In this case, the preset template Directory read-only allows specified IAM users to perform the following actions on specified objects in a bucket:

  • ListBucket (to list objects in the bucket and obtain the bucket metadata)
  • HeadBucket (to check whether the bucket exists)
  • GetBucketLocation (to get the bucket location)
  • ListBucketVersions (to list object versions in the bucket)
  • GetObject (to obtain object content and metadata)
  • RestoreObject (to restore objects from Archive storage)
  • GetObjectAcl (to obtain the object ACL)
  • GetObjectVersion (to obtain the content and metadata of a specified object version)
  • GetObjectVersionAcl (to obtain the ACL of a specified object version)

After the configuration is complete, you can read (download) specific objects using APIs or SDKs. However, if you download an object from OBS Console or OBS Browser+, an error is reported indicating that you do not have required permissions.

This is because when you log in to OBS Console or OBS Browser+, the ListAllMyBuckets APi is called to load the bucket list and some other APIs will also be called on other pages, but your permissions do not cover those APIs.
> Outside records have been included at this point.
Lemma bmap_spec t v bn X n : let addrs := i_addrs ino in
  txn_rep t v -> blk_ok v -> meta_used sb v -> ino_ok sb v addrs -> tv_held v = ∅ -> (bn < MAXFILE)%nat ->
  bm ∈ X -> (addrs !!! NDIRECT <> 0 -> addrs !!! NDIRECT ∈ X) -> fits v X (S (ind_need addrs + n)) ->
  exists r t' v' addrs' X',
    mapped ip ino il k v addrs X n (bmap ip (Z.of_nat bn) (st t il k)) r t' v' addrs' X' /\
    r = blkno v' addrs' bn /\ (r <> 0 -> r ∈ X') /\ (blkno v addrs bn <> 0 -> v' = v /\ addrs' = addrs).
Proof.
  intros addrs Hr Hv Hm Hok Hheld Hbn HX Hind Hfit. unfold bmap. erewrite bind_ret by (by apply iget_f_eq). unfold id. fold addrs.
  assert (with_addrs ip addrs ino il = il) as Ei by (by apply with_addrs_id).
  destruct (Z.ltb_spec (Z.of_nat bn) (Z.of_nat NDIRECT)) as [Hd|Hd].
  - rewrite Nat2Z.id. cbv zeta.
    assert (forall w l, blkno w l bn = l !!! bn) as Eb by (intros; unfold blkno; by rewrite decide_True by lia).
    destruct (Z.eqb_spec (addrs !!! bn) 0) as [Hz|Hz].
    + destruct (entry_spec t v X n bn Hr Hv Hm Hok Hheld ltac:(lia) HX Hind) as (b & t' & v' & addrs' & X' & Hmp & E1 & E2);
        [by rewrite decide_False by lia | done |]. fold addrs in Hmp.
      exists b, t', v', addrs', X'. split; [|by rewrite !Eb].
      destruct Hmp as [K1 K2 K3 K4 K5 K6 K7]. split; try done. rewrite <- K1. unfold mbind, M_bind.
      destruct (balloc _ _) as [b' ? | | |]; try done. by destruct (Z.eqb_spec b' 0) as [->|].
    + exists (addrs !!! bn), t, v, addrs, (X ∪ {[addrs !!! bn]}). rewrite Eb. split; [|split; [done | split; [set_solver | done]]].
      split; try done; [by rewrite Ei | by apply grown_refl | set_solver | by apply fits_fresh |]. intros Hn0. specialize (Hind Hn0). set_solver.
  - assert (exists j, bn = (NDIRECT + j)%nat /\ (j < NINDIRECT)%nat) as (j & -> & Hj).
    { exists (bn - NDIRECT)%nat. unfold MAXFILE in Hbn. lia. }
    cbv zeta. replace (Z.of_nat (NDIRECT + j) - Z.of_nat NDIRECT) with (Z.of_nat j) by lia.
    rewrite (proj2 (Z.ltb_lt (Z.of_nat j) _)) by lia. rewrite Nat2Z.id.
    assert (exists a t1 v1 addrs1 X1, mapped ip ino il k v addrs X (S n)
      ((if addrs !!! NDIRECT =? 0 then
          addr ← balloc (i_dev ino);
          when (negb (addr =? 0)) (iupd ip (fun ino => seti_addrs (<[NDIRECT := addr]> (i_addrs ino)) ino));;
          mret addr
        else mret (addrs !!! NDIRECT)) (st t il k)) a t1 v1 addrs1 X1 /\
      a = addrs1 !!! NDIRECT /\ (blkno v addrs (NDIRECT + j) <> 0 -> v1 = v /\ addrs1 = addrs)) as (a & t1 & v1 & addrs1 & X1 & Hmp & Ea & Hsame).
    { destruct (Z.eqb_spec (addrs !!! NDIRECT) 0) as [Hz|Hz].
      - destruct (entry_spec t v X (S n) NDIRECT Hr Hv Hm Hok Hheld ltac:(lia) HX Hind) as (b & t' & v' & addrs' & X' & Hmp & E1 & E2); try done.
        { rewrite decide_True by done. revert Hfit. unfold ind_need. rewrite Hz. done. }
        exists b, t', v', addrs', X'. split; [done|]. split; [done|]. unfold blkno. rewrite decide_False by lia. by rewrite Hz.
      - exists (addrs !!! NDIRECT), t, v, addrs, X. split; [|done].
        split; try done; [by rewrite Ei | by apply grown_refl | eapply fits_weaken; [| |exact Hfit]; [done | lia]]. }
    destruct Hmp as [K1 K2 K3 K4 K5 K6 K7]. erewrite bind_ret by exact K1.
    destruct (Z.eqb_spec a 0) as [Ha0|Ha0].
    + exists 0, t1, v1, addrs1, X1. split; [|split; [|done]].
      * split; try done; [|intros _; by apply K7]. eapply fits_weaken; [| |exact K5]; [done | lia].
      * unfold blkno. rewrite decide_False by lia. by rewrite <- Ea, Ha0.
    + rewrite Ea in Ha0 |- *.
      destruct (word_spec t1 v1 X1 n addrs1 j K2 (gr_blk _ _ _ _ K3) (gr_meta _ _ _ _ K3) (gr_ok _ _ _ _ K3)) as (r & t2 & v2 & X2 & Hmp2 & Er & Hr2 & Hs2); try done.
      { by rewrite (gr_held _ _ _ _ K3). } { set_solver. } { by apply K6. } { eapply fits_weaken; [| |exact K5]; [done | lia]. }
      destruct Hmp2 as [J1 J2 J3 J4 J5 J6 J7]. exists r, t2, v2, addrs1, X2. split; [|split; [done | split; [done|]]].
      * split; try done; [by eapply grown_trans | set_solver].
      * intros Hb. destruct (Hsame Hb) as [-> ->]. split; [by apply Hs2 | done].
Qed.
(** A block that is there: no transaction is needed. *)
Lemma bmap_there t v bn : txn_rep t v -> tv_held v = ∅ -> (length (tv_log v) < NBUF)%nat -> ino_ok sb v (i_addrs ino) ->
  (bn < MAXFILE)%nat -> blkno v (i_addrs ino) bn <> 0 ->
  exists t', bmap ip (Z.of_nat bn) (st t il k) = Ret (blkno v (i_addrs ino) bn) (st t' il k) /\ txn_rep t' v.
Proof.
  intros Hr Hheld Hlog Hok Hbn Hne. set (addrs := i_addrs ino) in *. unfold bmap.
  erewrite bind_ret by (by apply iget_f_eq). unfold id. fold addrs. cbv zeta. unfold blkno in Hne |- *.
  destruct (Z.ltb_spec (Z.of_nat bn) (Z.of_nat NDIRECT)) as [Hd|Hd].
  - rewrite decide_True in Hne |- * by lia. rewrite Nat2Z.id, (proj2 (Z.eqb_neq _ 0)) by done. by exists t.
  - rewrite decide_False in Hne |- * by lia. destruct (Z.eqb_spec (addrs !!! NDIRECT) 0) as [|Hi0]; [done|].
    rewrite (proj2 (Z.ltb_lt _ (Z.of_nat NINDIRECT))) by (unfold MAXFILE in Hbn; lia).
    erewrite bind_ret by reflexivity. rewrite (proj2 (Z.eqb_neq (addrs !!! NDIRECT) 0)) by done. rewrite Hdev.
    destruct (addrs_data v addrs None Hok I Hi0) as (Hir & _ & _). cbn [own] in Hir.
    destruct (k_read sb lk il k t v (addrs !!! NDIRECT) Hr) as (h & t1 & He1 & Hr1); [by rewrite Hheld | done | rewrite Hheld, map_size_empty; lia |].
    erewrite bind_ret by exact He1. erewrite bind_ret by (eapply k_data; [exact Hr1 | simpl; by rewrite lookup_insert_eq]).
    replace (Z.to_nat (Z.of_nat bn - Z.of_nat NDIRECT)) with (bn - NDIRECT)%nat by lia.
    rewrite (proj2 (Z.eqb_neq _ 0)) by done. erewrite bind_ret by reflexivity.
    destruct (k_relse sb lk il k t1 _ (addrs !!! NDIRECT) h Hr1) as (t2 & He2 & Hr2); [simpl; by rewrite lookup_insert_eq|].
    erewrite bind_ret by exact He2. rewrite unhold_hold in Hr2 by (by rewrite Hheld). by exists t2.
Qed.
End Bmap.
End Files.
In such case, your access is denied or your operation is not allowed.

Procedure

  1. In the navigation pane of OBS Console, choose Object Storage.
  2. In the bucket list, click the bucket name you want to go to the Objects page.
  3. In the navigation pane, choose Permissions > Bucket Policy.
  4. On the Bucket Policies page, click Create.
  5. Locate the row containing Directory read-only and click Use Policy Template.
  6. Configure parameters for a bucket policy.
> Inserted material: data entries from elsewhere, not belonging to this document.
(* ===== verification/FsSpec.v ===== *)
(** * FsSpec: what [readi] and [writei] promise

    [vol] says that the store represents a volume whose blocks are well formed, and
    [file_ok] that an inode in memory describes a file of it.  The theorems of this
    file are stated for any transactional store; the examples take the log over the
    buffer cache, on the disk [mkfs] lays out. *)

From S2P Require Import Prelude CString Riscv Kalloc Vm UserMem Sleeplock BufCache Bio Log LogCrash Txn Proc Fs FsBlocks FsFiles FsInode FsIO.

Section Spec.
Context {T : Type} `{TxnLaws T}.
Context (sb : superblock) (Hg : geom sb) (lk : spin) (buf_addr : nat -> Z).

Abbreviation st t il k := (FSys t sb lk il k).
Abbreviation bm := (sb_bmapstart sb).
Abbreviation bufs := (bufmem buf_addr).

(** No buffer is held; the blocks have their size; the metadata blocks are in use. *)
Record vol (t : T) (v : tview) : Prop := {
  vol_rep : txn_rep t v;
  vol_held : tv_held v = ∅;
  vol_blk : blk_ok v;
  vol_meta : meta_used sb v
}.

(** An inode in memory and the file it describes. *)
Record file_ok (v : tview) (i : inode) : Prop := {
  fo_dev : i_dev i = ROOTDEV;
  fo_inum : 0 <= i_inum i < sb_ninodes sb;
  fo_range : ino_range i;
  fo_size : i_size i <= Z.of_nat MAXFILE * BSIZE;
  fo_map : ino_ok sb v (i_addrs i);
  fo_full : full v (i_addrs i) (i_size i)
}.

(** Byte [p] of the file. *)
Definition byte_of (v : tview) (i : inode) (p : Z) : Z := fbyte v (i_addrs i) p.

(** Files that share no block. *)
Definition apart (v : tview) (i j : inode) : Prop :=
  forall o o', slot_in o -> slot_in o' -> own v (i_addrs j) o <> 0 -> own v (i_addrs j) o <> own v (i_addrs i) o'.

(** The inode after a write that ends at [e]. *)
Lemma seti_size_addrs e a i : i_addrs (resized e a i) = a /\ i_size (resized e a i) = e /\ i_dev (resized e a i) = i_dev i /\ i_inum (resized e a i) = i_inum i.
Proof. done. Qed.

(** A file stays what it is when another one changes. *)
Lemma apart_evolves v v' i a' j : evolves sb v v' (i_addrs i) a' -> file_ok v j -> apart v i j ->
  file_ok v' j /\ (forall p, 0 <= p < Z.of_nat MAXFILE * BSIZE -> byte_of v' j p = byte_of v j p) /\
  (forall o, slot_in o -> own v' (i_addrs j) o = own v (i_addrs j) o).
Proof.
  intros [[E1 E2 E3 E4] F1 F2 F3 F4 F5 F6] [J1 J2 J3 J4 J5 J6] Hap.
  assert (forall o, slot_in o -> own v (i_addrs j) o <> 0 -> tv_blk v' (own v (i_addrs j) o) = tv_blk v (own v (i_addrs j) o)) as Hsame.
  { intros o Hs Hne. destruct (io_data _ _ _ J5 o Hs Hne) as [_ Hu]. destruct (addrs_data sb Hg v _ o J5 Hs Hne) as (? & _ & ?).
    apply E4; [lia | done | done |]. intros o' Hs' _ E. by apply (Hap o o' Hs Hs' Hne). }
  assert (forall o, slot_in o -> own v' (i_addrs j) o = own v (i_addrs j) o) as Ho.
  { intros [bn|] Hs; [|done]. cbn [own]. unfold blkno. case_decide; [done|].
    destruct (Z.eqb_spec (i_addrs j !!! NDIRECT) 0) as [|Hn]; [done|]. pose proof (Hsame None I Hn) as E. cbn [own] in E. by rewrite E. }
  split_and!; [|intros p Hp | done].
  - split; try done.
    + split; [apply J5 | |].
      * intros o Hs. rewrite Ho by done. intros Hne. destruct (io_data _ _ _ J5 o Hs Hne) as [Hr Hu]. split; [done|].
        apply E3; [|done]. destruct (addrs_data sb Hg v _ o J5 Hs Hne) as (? & _). lia.
      * intros o o' Hs Hs'. rewrite !Ho by done. by apply J5.
    + intros bn Hbn Hlt. rewrite (Ho (Some bn) Hbn : blkno v' _ bn = blkno v _ bn). by apply J6.
  - unfold byte_of, fbyte. assert (Z.to_nat (p / BSIZE) < MAXFILE)%nat as Hbn.
    { assert (p / BSIZE < Z.of_nat MAXFILE) by (apply Z.div_lt_upper_bound; unfold BSIZE in *; lia).
      pose proof (Z.div_pos p BSIZE ltac:(lia) ltac:(done)). lia. }
    rewrite (Ho (Some _) Hbn : blkno v' _ _ = blkno v _ _). destruct (Z.eqb_spec (blkno v (i_addrs j) (Z.to_nat (p / BSIZE))) 0) as [|Hn]; [done|].
    by rewrite (Hsame (Some _) Hbn Hn : tv_blk v' (blkno v (i_addrs j) (Z.to_nat (p / BSIZE))) = _).
Qed.


Lemma ino_ok_addrs v a : ino_ok sb v a -> Forall (fun x => 0 <= x < 2 ^ 32) a.
Proof.
  intros Hok. apply Forall_lookup_2. intros i x Hx. pose proof (lookup_lt_Some _ _ _ Hx) as Hl. rewrite (io_len _ _ _ Hok) in Hl.
  destruct (decide (x = 0)) as [->|Hx0]; [done|]. set (o := if decide (i = NDIRECT) then None else Some i).
  assert (own v a o = x) as E.
  { unfold o. case_decide as Hd; cbn [own]; [subst i; by apply list_lookup_total_correct|].
    unfold blkno. rewrite decide_True by lia. by apply list_lookup_total_correct. }
  assert (slot_in o) as Hs by (unfold o; case_decide; [done|]; simpl; unfold MAXFILE; lia).
  destruct (addrs_data sb Hg v a o Hok Hs) as [Hr _]; [congruence|]. by rewrite E in Hr.
Qed.

(** Writing the inode back keeps every file. *)
Lemma updated_file v i j : blk_ok v -> 0 <= i_inum i < sb_ninodes sb -> length (i_addrs i) = S NDIRECT -> file_ok v j ->
  file_ok (updated sb i v) j /\ (forall p, 0 <= p < Z.of_nat MAXFILE * BSIZE -> byte_of (updated sb i v) j p = byte_of v j p).
Proof.
  intros Hv Hn Hl [J1 J2 J3 J4 J5 J6]. destruct (IBLOCK_range sb Hg (i_inum i) Hn) as (Hb & Hb32 & _). pose proof (g_inode _ Hg).
  split; [split; try done|].
  - unfold updated. apply ino_ok_meta; [done | lia].
  - intros bn Hbn Hlt. pose proof (own_meta sb v (i_addrs j) (IBLOCK (i_inum i) sb) (put_dinode (di_base (i_inum i)) i (tv_blk v (IBLOCK (i_inum i) sb))) J5 ltac:(lia) (Some bn)) as E.
    cbn [own] in E. unfold updated. rewrite E. by apply J6.
  - intros p Hp. unfold byte_of, updated. apply (fbyte_meta sb); [done | lia | done].
Qed.

Lemma updated_vol t v i : txn_rep t (updated sb i v) -> tv_held v = ∅ -> blk_ok v -> meta_used sb v ->
  0 <= i_inum i < sb_ninodes sb -> length (i_addrs i) = S NDIRECT -> vol t (updated sb i v).
Proof.
  intros Hr Hh Hv Hm Hn Hl. destruct (IBLOCK_range sb Hg (i_inum i) Hn) as (Hb & Hb32 & _).
  split; [done | done | by apply updated_blk_ok | apply meta_meta; [done | lia]].
Qed.

Lemma written_file v v' i a' off bs r : file_ok v i -> written sb bs v v' (i_addrs i) a' off 0 r ->
  0 <= off <= i_size i -> off + r <= Z.of_nat MAXFILE * BSIZE -> file_ok v' (resized (Z.max (i_size i) (off + r)) a' i).
Proof.
  intros [J1 J2 J3 J4 J5 J6] [E1 E2 E3] Ho Hmax. pose proof (ev_ok _ _ _ _ _ E1) as Hok.
  change (Z.of_nat MAXFILE * BSIZE) with 274432 in *.
  split; try done; simpl.
  - destruct J3. split; try done; simpl; [lia | apply Hok | by eapply ino_ok_addrs].
  - change (Z.of_nat MAXFILE * BSIZE) with 274432. lia.
  - apply E3; [lia | done].
Qed.

(** The whole effect of a write of [r] bytes at [off]. *)
Record write_effect (v v' : tview) (i i' : inode) (off : Z) (bs : list Z) (r : Z) : Prop := {
  we_size : i' = resized (Z.max (i_size i) (off + r)) (i_addrs i') i;
  we_file : file_ok v' i';
  we_bytes : forall p, 0 <= p < Z.of_nat MAXFILE * BSIZE ->
    byte_of v' i' p = if decide (off <= p < off + r) then bs !!! Z.to_nat (p - off) else byte_of v i p;
  we_disk : disk_inode sb v' (i_inum i) i' = i';
  we_others : forall j, file_ok v j -> apart v i j -> file_ok v' j /\ forall p, 0 <= p < Z.of_nat MAXFILE * BSIZE -> byte_of v' j p = byte_of v j p;
  we_short : r < Z.of_nat (length bs) -> forall c, 0 <= c < sb_size sb -> in_use_blk sb v' c
}.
    Figure 1 Configuring bucket policy parameters
    Table 1 Parameter description

    Parameter

    Description

    Policy View

    Set this parameter based on your own habits. Visual editor is used here.

    Policy Name

    Enter a policy name.

    Policy Content

    • Select Allow.
    • Set Principal to Other account.
      • Account ID: Enter the ID of the account which you want to grant permissions to. You can obtain it from the My Credentials page of the account.
      • IAM User ID: Enter the account ID. You can obtain it from the My Credentials page of the account.
      • User Policy: Select Include specified users.
    • Parameters under Resources:
      • Resource: Select Object in bucket.
      • Object in bucket: Select Specified objects.

        For one object, enter object name.

        For a set of objects, enter object name prefix + *, * + object name suffix, or *.

      • Resource Policy: Select Include specified resources.

  7. After configuring the required parameters, click Next.
  8. Ensure all the configurations are correct and click Create.